### Given information
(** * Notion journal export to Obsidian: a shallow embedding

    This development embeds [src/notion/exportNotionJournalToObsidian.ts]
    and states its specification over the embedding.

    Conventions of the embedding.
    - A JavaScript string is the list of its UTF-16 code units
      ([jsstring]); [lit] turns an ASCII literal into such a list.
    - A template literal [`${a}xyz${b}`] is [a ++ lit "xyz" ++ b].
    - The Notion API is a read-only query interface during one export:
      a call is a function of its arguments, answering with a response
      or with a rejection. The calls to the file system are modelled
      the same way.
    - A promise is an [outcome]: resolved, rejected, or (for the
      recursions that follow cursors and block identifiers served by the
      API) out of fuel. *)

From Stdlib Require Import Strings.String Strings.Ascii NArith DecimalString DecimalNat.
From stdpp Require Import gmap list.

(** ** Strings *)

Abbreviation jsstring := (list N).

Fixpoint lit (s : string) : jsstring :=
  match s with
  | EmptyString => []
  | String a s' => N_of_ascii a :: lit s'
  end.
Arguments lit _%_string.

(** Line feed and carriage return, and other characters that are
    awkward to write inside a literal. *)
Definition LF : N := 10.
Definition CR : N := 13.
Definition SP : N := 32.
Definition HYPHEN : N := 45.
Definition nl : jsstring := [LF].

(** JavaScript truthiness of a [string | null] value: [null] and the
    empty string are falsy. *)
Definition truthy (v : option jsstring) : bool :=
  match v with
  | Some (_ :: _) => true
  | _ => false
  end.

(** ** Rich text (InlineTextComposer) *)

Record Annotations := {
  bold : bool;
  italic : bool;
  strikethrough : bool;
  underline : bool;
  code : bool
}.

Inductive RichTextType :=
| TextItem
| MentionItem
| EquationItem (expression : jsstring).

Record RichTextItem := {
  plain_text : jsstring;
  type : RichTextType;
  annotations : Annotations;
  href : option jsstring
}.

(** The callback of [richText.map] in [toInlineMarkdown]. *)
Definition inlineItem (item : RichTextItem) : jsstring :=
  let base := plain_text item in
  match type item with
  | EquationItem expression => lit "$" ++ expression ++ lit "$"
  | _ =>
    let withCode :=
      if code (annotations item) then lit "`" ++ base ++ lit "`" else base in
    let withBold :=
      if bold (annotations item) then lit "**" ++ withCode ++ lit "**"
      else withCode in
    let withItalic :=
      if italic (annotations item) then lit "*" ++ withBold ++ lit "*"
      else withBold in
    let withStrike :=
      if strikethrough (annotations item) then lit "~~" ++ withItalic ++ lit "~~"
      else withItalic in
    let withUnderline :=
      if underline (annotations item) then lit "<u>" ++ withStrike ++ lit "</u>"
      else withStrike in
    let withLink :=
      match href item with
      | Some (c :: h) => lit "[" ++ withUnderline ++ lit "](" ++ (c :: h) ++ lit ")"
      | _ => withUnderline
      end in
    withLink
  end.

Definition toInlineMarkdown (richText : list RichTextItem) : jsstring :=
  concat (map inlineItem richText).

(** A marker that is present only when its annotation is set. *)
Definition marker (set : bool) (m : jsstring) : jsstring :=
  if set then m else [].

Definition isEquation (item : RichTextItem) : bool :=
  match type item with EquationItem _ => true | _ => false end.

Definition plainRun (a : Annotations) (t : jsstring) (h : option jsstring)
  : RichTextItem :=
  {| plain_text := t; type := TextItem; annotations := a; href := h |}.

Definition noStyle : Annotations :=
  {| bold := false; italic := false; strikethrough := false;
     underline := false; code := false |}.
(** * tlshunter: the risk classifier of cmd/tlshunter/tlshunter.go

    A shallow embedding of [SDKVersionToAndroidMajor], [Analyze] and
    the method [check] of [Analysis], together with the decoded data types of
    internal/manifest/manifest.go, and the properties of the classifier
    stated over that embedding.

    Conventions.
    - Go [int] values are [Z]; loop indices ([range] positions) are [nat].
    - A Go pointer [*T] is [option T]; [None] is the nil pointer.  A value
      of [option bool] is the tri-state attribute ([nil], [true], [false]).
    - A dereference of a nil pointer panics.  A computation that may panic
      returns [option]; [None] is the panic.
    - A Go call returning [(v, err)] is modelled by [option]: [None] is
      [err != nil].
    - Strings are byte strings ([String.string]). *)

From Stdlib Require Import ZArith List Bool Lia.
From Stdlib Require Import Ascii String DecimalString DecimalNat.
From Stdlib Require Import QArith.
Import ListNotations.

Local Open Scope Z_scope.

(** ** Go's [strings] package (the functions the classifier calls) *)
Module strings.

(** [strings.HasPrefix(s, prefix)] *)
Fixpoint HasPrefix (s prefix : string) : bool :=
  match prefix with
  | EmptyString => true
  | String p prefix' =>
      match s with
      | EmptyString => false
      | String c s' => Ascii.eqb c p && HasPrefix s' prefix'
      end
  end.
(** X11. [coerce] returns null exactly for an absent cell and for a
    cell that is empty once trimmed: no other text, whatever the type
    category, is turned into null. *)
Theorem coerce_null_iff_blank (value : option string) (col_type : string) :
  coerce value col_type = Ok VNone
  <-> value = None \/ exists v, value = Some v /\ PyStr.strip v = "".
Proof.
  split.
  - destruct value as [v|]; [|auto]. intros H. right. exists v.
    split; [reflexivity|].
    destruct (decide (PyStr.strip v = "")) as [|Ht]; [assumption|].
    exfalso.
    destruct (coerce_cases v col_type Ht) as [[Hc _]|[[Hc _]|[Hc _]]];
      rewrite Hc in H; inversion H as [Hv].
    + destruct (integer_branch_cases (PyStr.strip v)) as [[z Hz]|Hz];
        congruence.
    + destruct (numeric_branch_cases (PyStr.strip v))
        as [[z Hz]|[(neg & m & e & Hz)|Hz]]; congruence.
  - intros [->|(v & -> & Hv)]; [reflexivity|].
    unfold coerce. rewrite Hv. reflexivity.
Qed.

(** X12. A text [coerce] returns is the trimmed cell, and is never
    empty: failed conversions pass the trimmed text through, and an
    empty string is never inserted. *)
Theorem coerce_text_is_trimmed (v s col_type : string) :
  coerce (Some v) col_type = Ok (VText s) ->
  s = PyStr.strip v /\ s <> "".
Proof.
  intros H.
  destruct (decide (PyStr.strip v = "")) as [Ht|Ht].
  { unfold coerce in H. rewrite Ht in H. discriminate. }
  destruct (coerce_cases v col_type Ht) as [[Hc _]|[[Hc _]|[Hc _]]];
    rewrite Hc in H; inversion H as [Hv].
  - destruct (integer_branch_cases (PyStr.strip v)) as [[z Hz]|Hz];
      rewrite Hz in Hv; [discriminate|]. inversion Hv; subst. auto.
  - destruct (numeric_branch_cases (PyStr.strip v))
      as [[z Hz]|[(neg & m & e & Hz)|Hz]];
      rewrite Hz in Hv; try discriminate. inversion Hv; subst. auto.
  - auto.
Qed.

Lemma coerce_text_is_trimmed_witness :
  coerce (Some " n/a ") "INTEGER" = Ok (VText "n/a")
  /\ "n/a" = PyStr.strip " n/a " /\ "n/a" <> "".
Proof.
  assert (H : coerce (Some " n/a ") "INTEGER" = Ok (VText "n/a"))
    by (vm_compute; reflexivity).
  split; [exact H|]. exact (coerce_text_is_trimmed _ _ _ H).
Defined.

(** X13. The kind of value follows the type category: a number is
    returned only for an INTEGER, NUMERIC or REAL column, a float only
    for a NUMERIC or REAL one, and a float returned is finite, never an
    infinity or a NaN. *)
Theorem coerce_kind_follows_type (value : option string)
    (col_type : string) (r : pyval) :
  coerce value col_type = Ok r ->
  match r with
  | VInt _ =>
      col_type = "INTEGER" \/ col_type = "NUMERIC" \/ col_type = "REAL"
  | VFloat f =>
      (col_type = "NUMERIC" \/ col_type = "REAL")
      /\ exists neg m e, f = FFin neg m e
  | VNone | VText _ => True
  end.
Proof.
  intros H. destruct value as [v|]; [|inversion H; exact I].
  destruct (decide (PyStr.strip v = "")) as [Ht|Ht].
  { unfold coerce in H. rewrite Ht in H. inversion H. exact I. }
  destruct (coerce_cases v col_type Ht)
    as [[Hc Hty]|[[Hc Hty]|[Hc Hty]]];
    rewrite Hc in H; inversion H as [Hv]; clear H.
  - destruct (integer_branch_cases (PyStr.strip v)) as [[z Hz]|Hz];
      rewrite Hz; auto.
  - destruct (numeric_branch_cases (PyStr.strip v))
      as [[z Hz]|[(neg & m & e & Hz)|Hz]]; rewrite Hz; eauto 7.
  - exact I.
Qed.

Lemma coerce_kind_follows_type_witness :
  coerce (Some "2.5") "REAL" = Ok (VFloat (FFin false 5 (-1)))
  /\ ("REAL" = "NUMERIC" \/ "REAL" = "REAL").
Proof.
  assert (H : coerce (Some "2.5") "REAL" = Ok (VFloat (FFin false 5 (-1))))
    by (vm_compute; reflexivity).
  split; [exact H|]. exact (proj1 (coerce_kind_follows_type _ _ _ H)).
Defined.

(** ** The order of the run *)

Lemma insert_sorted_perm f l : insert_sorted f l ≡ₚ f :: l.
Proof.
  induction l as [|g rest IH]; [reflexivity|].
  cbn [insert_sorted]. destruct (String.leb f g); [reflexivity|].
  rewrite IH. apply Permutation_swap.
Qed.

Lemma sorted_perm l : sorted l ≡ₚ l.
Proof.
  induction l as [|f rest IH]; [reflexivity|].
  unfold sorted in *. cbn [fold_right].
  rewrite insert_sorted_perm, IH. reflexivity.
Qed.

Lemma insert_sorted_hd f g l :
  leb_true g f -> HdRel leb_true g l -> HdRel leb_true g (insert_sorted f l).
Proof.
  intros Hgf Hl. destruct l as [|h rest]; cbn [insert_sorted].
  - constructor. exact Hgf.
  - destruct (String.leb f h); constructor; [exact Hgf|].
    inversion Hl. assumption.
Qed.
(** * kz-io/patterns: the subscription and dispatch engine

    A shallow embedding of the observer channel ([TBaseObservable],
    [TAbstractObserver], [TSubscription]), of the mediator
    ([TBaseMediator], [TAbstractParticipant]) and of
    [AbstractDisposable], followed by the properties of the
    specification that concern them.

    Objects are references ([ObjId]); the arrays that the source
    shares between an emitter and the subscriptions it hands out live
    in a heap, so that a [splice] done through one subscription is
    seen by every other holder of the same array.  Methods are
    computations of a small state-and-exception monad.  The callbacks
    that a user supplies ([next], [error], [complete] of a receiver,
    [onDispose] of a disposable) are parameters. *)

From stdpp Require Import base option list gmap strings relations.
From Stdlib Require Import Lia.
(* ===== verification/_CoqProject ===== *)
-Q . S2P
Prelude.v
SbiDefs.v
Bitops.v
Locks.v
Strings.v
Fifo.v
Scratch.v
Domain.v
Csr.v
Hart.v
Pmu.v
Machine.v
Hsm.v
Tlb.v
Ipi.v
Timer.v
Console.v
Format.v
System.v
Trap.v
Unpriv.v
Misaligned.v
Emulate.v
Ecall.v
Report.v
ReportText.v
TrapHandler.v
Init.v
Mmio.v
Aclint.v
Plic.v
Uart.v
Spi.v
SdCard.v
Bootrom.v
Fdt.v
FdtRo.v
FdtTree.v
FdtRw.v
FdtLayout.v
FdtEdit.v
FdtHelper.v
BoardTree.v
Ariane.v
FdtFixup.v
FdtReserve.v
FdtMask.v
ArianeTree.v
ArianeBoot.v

### Task goal
In the entries above, work out how many lines contain the string "DecimalNat", and give only that number.

### Reply
2